(* ===== verification/Start.v ===== *)
(** * How the programs start

    The arguments and the environment of mosh-client and mosh-server
    (frontend/mosh-client.cc, frontend/mosh-server.cc up to [run_server]), the
    locale helpers (util/locale_utils.cc) and what they use of the C library. *)
From stdpp Require Import gmap.
From S2P Require Export Crypto Connection.

(** ** The C library *)

(** Environments. *)
Abbreviation Environ := (gmap (list Z) bytes).
Definition getenv (name : string) (e : Environ) : option bytes := e !! str name.
Definition setenv (name : string) (v : bytes) (e : Environ) : Environ := <[str name := v]> e.
Definition unsetenv (name : string) (e : Environ) : Environ := delete (str name) e.

(** The octets before the first [c], and those after it. *)
Fixpoint split_at (c : Z) (s : bytes) : option (bytes * bytes) :=
  match s with
  | [] => None
  | x :: s' => if x =? c then Some ([], s') else '(a, b) ← split_at c s'; Some (x :: a, b)
  end.
Definition putenv (s : bytes) (e : Environ) : Environ :=
  match split_at 61 s with Some (name, v) => <[name := v]> e | None => delete s e end.

(** A string up to its first NUL. *)
Definition cstring (s : bytes) : bytes := match split_at 0 s with Some (a, _) => a | None => s end.
Definition atoi (s : bytes) : Z := i32 (st_val (strtol s)).

Definition starts_with (p s : bytes) : bool := bool_decide (take (length p) s = p).

(** Words between separators. *)
Fixpoint words_of (sep : Z -> bool) (cur : bytes) (s : bytes) : list bytes :=
  let flush := if bool_decide (cur = []) then [] else [cur] in
  match s with
  | [] => flush
  | c :: s' => if sep c then flush ++ words_of sep [] s' else words_of sep (cur ++ [c]) s'
  end.

(** What follows the last [c]. *)
Definition after_last (c : Z) (s : bytes) : bytes := foldl (fun acc x => if x =? c then [] else acc ++ [x]) [] s.

Definition to_lower (c : Z) : Z := if (65 <=? c) && (c <=? 90) then c + 32 else c.

(** [getopt]: an option with its argument, or [None] for an unknown option or a
    missing argument.  [next] is the argument after this one; the boolean says
    that it was taken. *)
Definition Opt : Type := option (Z * bytes).
Fixpoint getopt_cluster (optstring : list (Z * bool)) (next : option bytes) (s : bytes) : list Opt * bool :=
  match s with
  | [] => ([], false)
  | c :: s' =>
      match list_find (fun o => o.1 = c) optstring with
      | None => let '(l, b) := getopt_cluster optstring next s' in (None :: l, b)
      | Some (_, (_, false)) => let '(l, b) := getopt_cluster optstring next s' in (Some (c, []) :: l, b)
      | Some (_, (_, true)) =>
          if negb (bool_decide (s' = [])) then ([Some (c, s')], false)
          else match next with Some a => ([Some (c, a)], true) | None => ([None], false) end
      end
  end.
(** The options and the other arguments; [posix] libraries stop at the first
    argument that is no option, others go on. *)
Definition is_option (a : bytes) : bool := starts_with (str "-") a && (1 <? lenZ a).
Fixpoint getopt (posix : bool) (optstring : list (Z * bool)) (args : list bytes) : list Opt * list bytes :=
  match args with
  | [] => ([], [])
  | a :: rest =>
      if bool_decide (a = str "--") then ([], rest) else
      if is_option a then
        let '(l, took) := getopt_cluster optstring (head rest) (tail a) in
        let '(l', others) :=
          match rest with
          | _ :: rest' => if took then getopt posix optstring rest' else getopt posix optstring rest
          | [] => ([], [])
          end in
        (l ++ l', others)
      else if posix then ([], a :: rest)
      else let '(l, others) := getopt posix optstring rest in (l, a :: others)
  end.

(** ** mosh-client *)

Inductive ClientStart : Type :=
| ClientExit (status : Z)
| ClientRun (ip port key : bytes) (predict_mode predict_overwrite : option bytes) (verbose : Z).

Definition client_optstring : list (Z * bool) := [(chr "#", true); (chr "c", false); (chr "v", false)].

(** The [switch] over the options: the exit status or [verbose]. *)
Fixpoint client_options (verbose : Z) (opts : list Opt) : Z + Z :=
  match opts with
  | [] => inr verbose
  | Some (c, _) :: opts' =>
      if c =? chr "#" then client_options verbose opts'
      else if c =? chr "c" then inl 0
      else if c =? chr "v" then client_options (u32 (verbose + 1)) opts'
      else inl 1
  | None :: _ => inl 1
  end.

Definition client_main (posix : bool) (argv : list bytes) (env : Environ) : result fault ClientStart :=
  match argv with
  | [] => Err AssertFail
  | _ :: args =>
      if existsb (fun a => bool_decide (a = str "--help") || bool_decide (a = str "--version")) args then Ok (ClientExit 0) else
      let '(opts, others) := getopt posix client_optstring args in
      match client_options 0 opts with
      | inl status => Ok (ClientExit status)
      | inr verbose =>
          match others with
          | [ip; desired_port] =>
              if negb (forallb is_digit desired_port) then Ok (ClientExit 1) else
              match getenv "MOSH_KEY" env with
              | None => Ok (ClientExit 1)
              | Some key => Ok (ClientRun ip desired_port key (getenv "MOSH_PREDICTION_DISPLAY" env) (getenv "MOSH_PREDICTION_OVERWRITE" env) verbose)
              end
          | _ => Ok (ClientExit 1)
          end
      end
  end.

(** ** Locales (util/locale_utils.cc) *)

(** The character set of the locale that [setlocale( LC_ALL, "" )] installs,
    [None] when it fails. *)
Class Locales := setlocale : Environ -> option bytes.

Definition locale_charset (codeset : bytes) : bytes := if bool_decide (codeset = str "ANSI_X3.4-1968") then str "US-ASCII" else codeset.
Definition is_utf8_locale (codeset : bytes) : bool :=
  bool_decide (locale_charset codeset = str "UTF-8") || bool_decide (locale_charset codeset = str "utf-8").
Definition set_native_locale `{Locales} (env : Environ) (codeset : bytes) : bytes :=
  match setlocale env with Some c => c | None => codeset end.
Definition locale_variables : list string :=
  ["LANG"; "LANGUAGE"; "LC_CTYPE"; "LC_NUMERIC"; "LC_TIME"; "LC_COLLATE"; "LC_MONETARY"; "LC_MESSAGES"; "LC_PAPER"; "LC_NAME"; "LC_ADDRESS";
   "LC_TELEPHONE"; "LC_MEASUREMENT"; "LC_IDENTIFICATION"; "LC_ALL"]%string.
Definition clear_locale_variables (env : Environ) : Environ := foldl (fun e name => unsetenv name e) env locale_variables.

(** ** mosh-server *)

(** [myatoi] (crypto/crypto.cc). *)
Definition myatoi (s : bytes) : result exn Z :=
  let r := strtol s in
  if st_erange r || negb (bool_decide (st_end r = [])) then Err (CryptoException false) else Ok (st_val r).

Definition IPv6_prefix : bytes := str "::ffff:".
Definition get_SSH_IP (env : Environ) : bytes :=
  match getenv "SSH_CONNECTION" env with
  | None => []
  | Some s =>
      match words_of is_space [] s with
      | _ :: _ :: ip :: _ =>
          if (lenZ IPv6_prefix <? lenZ ip) && bool_decide (to_lower <$> take (length IPv6_prefix) ip = to_lower <$> IPv6_prefix)
          then drop (length IPv6_prefix) ip else ip
      | _ => []
      end
  end.

Record ServerArgs : Type := MkServerArgs {
  desired_ip : option bytes; desired_port : option bytes; colors : Z; s_verbose : Z; locale_vars : list bytes }.
#[export] Instance eta_ServerArgs : Eta ServerArgs :=
  fun a => MkServerArgs (desired_ip a) (desired_port a) (colors a) (s_verbose a) (locale_vars a).
Definition no_args : ServerArgs := MkServerArgs None None 0 0 [].

Inductive ServerStart : Type :=
| ServerExit (status : Z)
| ServerRun (args : ServerArgs) (command_path : bytes) (command_argv : list bytes) (with_motd : bool) (env : Environ).

(** The arguments before [--] and the command after it; [None] when the program
    only prints something. *)
Fixpoint strip_command (args : list bytes) : option (list bytes * option (list bytes)) :=
  match args with
  | [] => Some ([], None)
  | a :: rest =>
      if bool_decide (a = str "--help") || bool_decide (a = str "-h") || bool_decide (a = str "--version") then None
      else if bool_decide (a = str "--") then Some ([], if bool_decide (rest = []) then None else Some rest)
      else '(l, c) ← strip_command rest; Some (a :: l, c)
  end.

Definition server_optstring : list (Z * bool) :=
  [(chr "@", true); (chr "i", true); (chr "p", true); (chr "c", true); (chr "s", false); (chr "v", false); (chr "l", true)].

(** The [switch] over the options; [None] exits. *)
Fixpoint server_options (env : Environ) (a : ServerArgs) (opts : list Opt) : option ServerArgs :=
  match opts with
  | [] => Some a
  | None :: opts' => server_options env a opts'
  | Some (c, optarg) :: opts' =>
      if c =? chr "@" then server_options env a opts'
      else if c =? chr "i" then server_options env (a <| desired_ip := Some optarg |>) opts'
      else if c =? chr "p" then server_options env (a <| desired_port := Some optarg |>) opts'
      else if c =? chr "s" then
        let ip := get_SSH_IP env in server_options env (a <| desired_ip := if bool_decide (ip = []) then None else Some ip |>) opts'
      else if c =? chr "c" then
        match myatoi optarg with Ok n => server_options env (a <| colors := i32 n |>) opts' | Err _ => None end
      else if c =? chr "v" then server_options env (a <| s_verbose := u32 (s_verbose a + 1) |>) opts'
      else if c =? chr "l" then server_options env (a <| locale_vars := locale_vars a ++ [optarg] |>) opts'
      else server_options env a opts'
  end.

Definition server_args (posix : bool) (env : Environ) (args : list bytes) : option ServerArgs :=
  match args with
  | a :: rest =>
      if bool_decide (a = str "new") then server_options env no_args (getopt posix server_optstring rest).1
      else match rest with
           | [] => Some (no_args <| desired_ip := Some a |>)
           | [port] => Some (no_args <| desired_ip := Some a |> <| desired_port := Some port |>)
           | _ => None
           end
  | [] => Some no_args
  end.

(** The command: the one given, or a login shell. *)
Definition BSHELL : bytes := str "/bin/sh".
Definition shell_command (env : Environ) (pw_shell : option bytes) (command : option (list bytes)) : option (bytes * list bytes * bool) :=
  match command with
  | Some argv => Some (hd [] argv, argv, false)
  | None =>
      shell ← (match getenv "SHELL" env with Some s => Some s | None => pw_shell end);
      let shell_path := if bool_decide (shell = []) then BSHELL else shell in
      Some (shell_path, [45 :: after_last 47 shell_path], true)
  end.

(** The environment once there is a UTF-8 locale, [None] when there is none. *)
Definition server_locale `{Locales} (env : Environ) (vars : list bytes) : option Environ :=
  let native := set_native_locale env (str "ANSI_X3.4-1968") in
  if is_utf8_locale native then Some env else
  let env' := foldl (fun e s => putenv s e) (clear_locale_variables env) vars in
  if is_utf8_locale (set_native_locale env' native) then Some env' else None.

Definition server_main `{Locales} (posix : bool) (argv : list bytes) (env : Environ) (pw_shell : option bytes) : result fault ServerStart :=
  match argv with
  | [] => Err AssertFail
  | _ :: args =>
      match strip_command args with
      | None => Ok (ServerExit 0)
      | Some (args, command) =>
          match server_args posix env args with
          | None => Ok (ServerExit 1)
          | Some a =>
              if match desired_port a with Some p => negb (bool_decide (is_Some (parse_portrange p))) | None => false end then Ok (ServerExit 1) else
              match shell_command env pw_shell command with
              | None => Ok (ServerExit 1)
              | Some (path, cmd, motd) =>
                  match server_locale env (locale_vars a) with
                  | None => Ok (ServerExit 1)
                  | Some env' => Ok (ServerRun a path cmd motd env')
                  end
              end
          end
      end
  end.

(** What [run_server] prints for the launcher: [puts] ends its line. *)
Definition announcement (stdin_tty : bool) (port key : bytes) : bytes :=
  (if stdin_tty then [13; 10; 10] else []) ++ str "MOSH CONNECT " ++ port ++ [32] ++ key ++ [10].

Work required:
Check each line above for the word "arguments" and copy every line that has it.

Result:
    The arguments and the environment of mosh-client and mosh-server
(** The options and the other arguments; [posix] libraries stop at the first
(** The arguments before [--] and the command after it; [None] when the program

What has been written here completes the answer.